Outstanding at the side of the barge from plate 28 is a pair of arms 42,42 which have a lower arcuate portion 44 and an upper and outwardly curved horn portions 46. Preferably the arms 42,42 are spaced apart and joined together by bolts or rivets 48 so that the paired arms in effect form a laterally outstanding channel. Between the arms 42,42 is mounted the arcuate jaw member 50, pivoted on pin 52. The normal disposition of jaw 50 is shown in FIG. 3, with its inboard portion being located in the channel between arms 42,42 thus forming the cradle shape for receiving logs or timbers. When it is tilted, as shown in FIG. 4, a bundle of logs previously accumulated therein is rolled over or tilted outward from the vessel 10 to deposit the bundle in the water. At its inner end, jaw member 50 has a cross-pin 54 which normally resides in the notches 56 of the arms 42,42 as can best be seen in FIG. 3. The weight and shape of the jaw member 50 is such that its normal tendency is to maintain its inner end and the cross-pin 54 in cradling relation to the arms 42,42. A bail 58 of such a size as to swing over and inboard of the horns 46,46 is provided. When it is desired to tilt jaw 50 outward, by the use of a hook 60 on supplemental lifting line 21, also carried by the boom 17, the bail 58 may be engaged, lifted and swung outward between the positions shown in FIGS. 2 and 4.

During movement of the barge from one salvage site to another it may be desirable to unship or remove the cradle arms 42,42 from the guideways in plates 24 and to deposit them on the barge deck. This is easily accomplished by disconnecting eye 30 and cable 32, the hoisting operation being facilitated by the boom 17 and its hoisting line 20.


As salvage operations progress, the operators secure the tongs or other grasping equipment 22 to the logs on the beach and lift and swing the same into the paired cradles as shown in FIG. 1. As several logs are accumulated and their weight and mass increase, a downward force is exerted on the cradling apparatus. In other words, there is a tendency to force the arcuate jaw 50 and the outstanding arms 42,42 downward. This is accommodated by compression of the spring 38 allowing the cable 32 to payout, thus permitting plate 28 to move downward in the guideways 26.

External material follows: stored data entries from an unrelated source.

(* ===== verification/Endpoints.v ===== *)
(** * The two ends of a connection, from the first byte to [Established]

    [connect] and [serve] are the programs of a client and of a server that
    follow the crate's documentation: the hellos, [ClientFinish] and
    [ServerAccept], the session keys given to the codec, the challenge, the
    response and its acceptance, each packet through the codec and the state
    machine ([Connection]) and each step of the handshake as [Handshake]
    composes it. A program reads from one stream and writes to another.
    Both sides send [true] in [ClientFinish] and [ServerAccept]; what to do about
    a received [false] is left to the application, which the code does not say
    either, and is not modelled. A failed run ends with the first error; only a
    response the server refuses is answered, by [AuthReject].

    Two views of them: on honest streams, the two runs feed each other and end
    [Established] with the same keys; on any stream at all, whatever an end
    that completes has concluded is true of its peer. *)
From S2P Require Import Prelude RustStd Sizes Errors Header PacketType ConnectionState Common.
From S2P Require Import HelloPayloads AuthPayloads Payloads Primitives Codec Stream Connection Traffic.
From S2P Require Import Session Auth Handshake.

Abbreviation endpoint_m R W := (ST (Connection * (R * W)) ProtocolError).

(** The codec with the keys of [ag], the right way round for the role. *)
Definition install (role : Role) (ag : agreed) (codec : PacketCodec) : PacketCodec :=
  let keys := ag_keys ag in
  match role with
  | Client =>
      PacketCodec_establish_session codec (client_to_server keys) (server_to_client keys)
  | Server =>
      PacketCodec_establish_session codec (server_to_client keys) (client_to_server keys)
  end.

Section programs.
Context `{Aead, Sha256, Hkdf, X25519, MlKem, MlDsa} {R W : Type} `{AsyncRead R, AsyncWrite W}.

Definition send (t : PacketType) (body : bytes) : endpoint_m R W unit :=
  fun '(c, (r, w)) =>
    let '(o, (codec, w')) := PacketCodec_write_packet t x00 body (c_codec c, w) in
    (o, (with_codec codec c, (r, w'))).

(** The payload of the next packet, which must be of type [t]. *)
Definition expect (t : PacketType) : endpoint_m R W bytes :=
  '(t', pkt) ← (fun '(c, (r, w)) =>
     let '(o, (c', r')) := Connection_accept (c, r) in (o, (c', (r', w))));
  if decide (t' = t) then mret (payload pkt) else st_err InvalidStateTransition.

Definition use_keys (ag : agreed) : endpoint_m R W unit :=
  fun '(c, s) => (Ok tt, (with_codec (install (c_role c) ag (c_codec c)) c, s)).

Definition connect (client_id : bytes) (random_x25519 : x25519_secret) (random_kem : kem_dk)
    (pinned_verifying_key device_seed device_key token : bytes) : endpoint_m R W device_session :=
  client ← st_lift (client_hello client_id random_x25519 random_kem);
  send ClientHello (ch_hello client);;
  server_hello_bytes ← expect ServerHello;
  ag ← st_lift (client_verify client pinned_verifying_key server_hello_bytes);
  send ClientFinish (ClientFinishPayload_encode (mk_ClientFinishPayload true));;
  accept ← expect ServerAccept;
  st_lift (from_io (ServerAcceptPayload_decode accept));;
  use_keys ag;;
  challenge ← expect AuthChallenge;
  response ← st_lift (device_response device_seed device_key token (ag_transcript ag) challenge);
  send AuthResponse response;;
  result ← expect AuthAccept;
  st_lift (from_io (AuthAcceptPayload_decode result));;
  mret {| ds_id := client_id; ds_secret := random_x25519; ds_dk := random_kem;
          ds_client := client; ds_server_hello := server_hello_bytes; ds_agreed := ag;
          ds_nonce := challenge |}.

As a number of logs accumulate, the overhanging horns 46 and the inwardly directed outer end 51 of the jaw 50 tends to shape the bundle into a round and compact form as disclosed in FIG. 2. When a sufficient amount of logs to form a suitable bundle have been accumulated, the operators will pass banding or a choker cable 64, or several of them, around the formed bundle. The operation of compacting logs is facilitated by the shape of the cradles and eliminates the necessity of applying lifting and jostling forces to the choker cables. The logs close together as they accumulate and, in this way, an extremely tight bundle is formed. This is desirable because, in rough water and for long distance moving, loose bundles can work in the water and thus logs can escape again.

As the log bundle is dumped into the water, in the manner shown in FIG. 4, expansion of the springs 38 will tend to lift plates 28 and the associated jaws 42,42 and 50 upward to near the surface of the water in readiness for the next deposit of logs.

In the foregoing description there has been disclosed a preferred form of the invention. It will be apparent to those skilled in the art that equipment of this nature must be made very rugged and quite simple in order to insure that it remains operable despite hard usage and the rigors of the elements to which the equipment may be subjected. For example, the simplest form of vertical guideways and a vertically movable member 28 mounted therein have been shown. Quite obviously, antifriction devices may be included without departing from the invention.